═══ INPUT MATERIAL ═══

Lemma build_plan_from_spec (force : bool) (issues : list Issue) :
  forall (plan0 plan : SyncPlan.t) (self self' : IssueSyncer.t C),
    build_plan_from force plan0 issues self = (self', Ok plan) ->
    SyncPlan.creates plan =
      SyncPlan.creates plan0 ++ List.filter (fun i => negb (is_known self i)) issues /\
    (exists us ss,
       SyncPlan.updates plan = SyncPlan.updates plan0 ++ us /\
       SyncPlan.skips plan = SyncPlan.skips plan0 ++ ss /\
       us.*1 ++ ss.*1 ≡ₚ List.filter (is_known self) issues /\
       (forall i n, (i, n) ∈ us ++ ss ->
          exists body, IssueSyncer._existing_issues self !! id i = Some (n, body)) /\
       (force = true -> ss = [] /\ self' = self)) /\
    (exists m events, self' = with_state self m events).
Proof.
  induction issues as [|i rest IH]; intros plan0 plan self self' Hrun.
  - injection Hrun as <- <-. rewrite app_nil_r. split; [reflexivity|]. split.
    + exists [], []. rewrite !app_nil_r. repeat split; try reflexivity.
      intros ? ? Hin. now apply elem_of_nil in Hin.
    + exists (IssueSyncer.state self), []. now rewrite with_state_nil.
  - cbn [build_plan_from] in Hrun. rewrite bindM_unfold, plan_step_cases in Hrun.
    cbn [List.filter].
    destruct (IssueSyncer._existing_issues self !! id i) as [[n body]|] eqn:E.
    + assert (Hk : is_known self i = true).
      { unfold is_known. rewrite E. apply bool_decide_eq_true_2. now eexists. }
      rewrite Hk. cbn [negb fst snd] in *.
      assert (Hcase :
        exists self1 plan1,
          build_plan_from force plan1 rest self1 = (self', Ok plan) /\
          (exists m events, self1 = with_state self m events) /\
          (force = true -> self1 = self) /\
          (plan1 = add_update plan0 i n \/ force = false /\ plan1 = add_skip plan0 i n)).
      { destruct force.
        - exists self, (add_update plan0 i n). split; [exact Hrun|]. split.
          + exists (IssueSyncer.state self), []. now rewrite with_state_nil.
          + split; [reflexivity|now left].
        - destruct (Py.contains _ body).
          + exists self, (add_skip plan0 i n). split; [exact Hrun|]. split.
            * exists (IssueSyncer.state self), []. now rewrite with_state_nil.
            * split; [reflexivity|now right].
          + cbn zeta in Hrun.
            destruct (needs_sync i (IssueSyncer.state self)) as [m [[]|e]];
              cbn [fst snd] in Hrun; try discriminate.
            * eexists _, (add_update plan0 i n). split; [exact Hrun|]. split.
              -- now eexists _, _.
              -- split; [discriminate|now left].
            * eexists _, (add_skip plan0 i n). split; [exact Hrun|]. split.
              -- now eexists _, _.
              -- split; [discriminate|now right]. }
      destruct Hcase as (self1 & plan1 & Hrest & (m1 & ev1 & ->) & Hforce & Hplan1).
      destruct (IH _ _ _ _ Hrest) as (Hc & (us & ss & Hu & Hs & Hperm & Hnum & Hf) & (m & ev & ->)).
      split.
      { rewrite Hc. destruct Hplan1 as [->|[_ ->]]; reflexivity. }
      split.
      2:{ eexists _, _. now rewrite with_state_with_state. }
      destruct Hplan1 as [->|[Hnoforce ->]].
      * exists ((i, n) :: us), ss. cbn [add_update SyncPlan.updates SyncPlan.skips] in *.
        rewrite Hu, Hs, <- app_assoc. split; [reflexivity|]. split; [reflexivity|]. split.
        -- rewrite fmap_cons. cbn [fst app]. apply perm_skip. exact Hperm.
        -- split.
           ++ intros i' n' Hin. cbn in Hin. apply elem_of_cons in Hin as [[= -> ->]|Hin].
              ** now exists body.
              ** exact (Hnum i' n' Hin).
           ++ intros Ht. destruct (Hf Ht) as [-> ->]. split; [reflexivity|].
              now rewrite (Hforce Ht).
      * exists us, ((i, n) :: ss). cbn [add_skip SyncPlan.updates SyncPlan.skips] in *.
        rewrite Hu, Hs, <- app_assoc. split; [reflexivity|]. split; [reflexivity|]. split.
        -- rewrite fmap_cons. cbn [fst]. rewrite <- Permutation_middle.
           apply perm_skip. exact Hperm.
        -- split.
           ++ intros i' n' Hin. apply elem_of_app in Hin as [Hin|Hin].
              ** apply (Hnum i' n'). apply elem_of_app. now left.
              ** apply elem_of_cons in Hin as [[= -> ->]|Hin]; [now exists body|].
                 apply (Hnum i' n'). apply elem_of_app. now right.
           ++ intros Ht. congruence.
    + assert (Hk : is_known self i = false).
      { unfold is_known. rewrite E. apply bool_decide_eq_false_2. now intros [? [=]]. }
      rewrite Hk. cbn [negb].
      destruct (IH _ _ _ _ Hrun) as (Hc & Hrest & Hframe).
      split; [|split; [exact Hrest|exact Hframe]].
      rewrite Hc. cbn [add_create SyncPlan.creates]. now rewrite <- app_assoc.
Qed.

═══

▶ _WHAT TO DO_
Search the material above for the word "Hnum", and return each line that holds it.

▶ _TASK RESULT_
      destruct (IH _ _ _ _ Hrest) as (Hc & (us & ss & Hu & Hs & Hperm & Hnum & Hf) & (m & ev & ->)).
              ** exact (Hnum i' n' Hin).
              ** apply (Hnum i' n'). apply elem_of_app. now left.
                 apply (Hnum i' n'). apply elem_of_app. now right.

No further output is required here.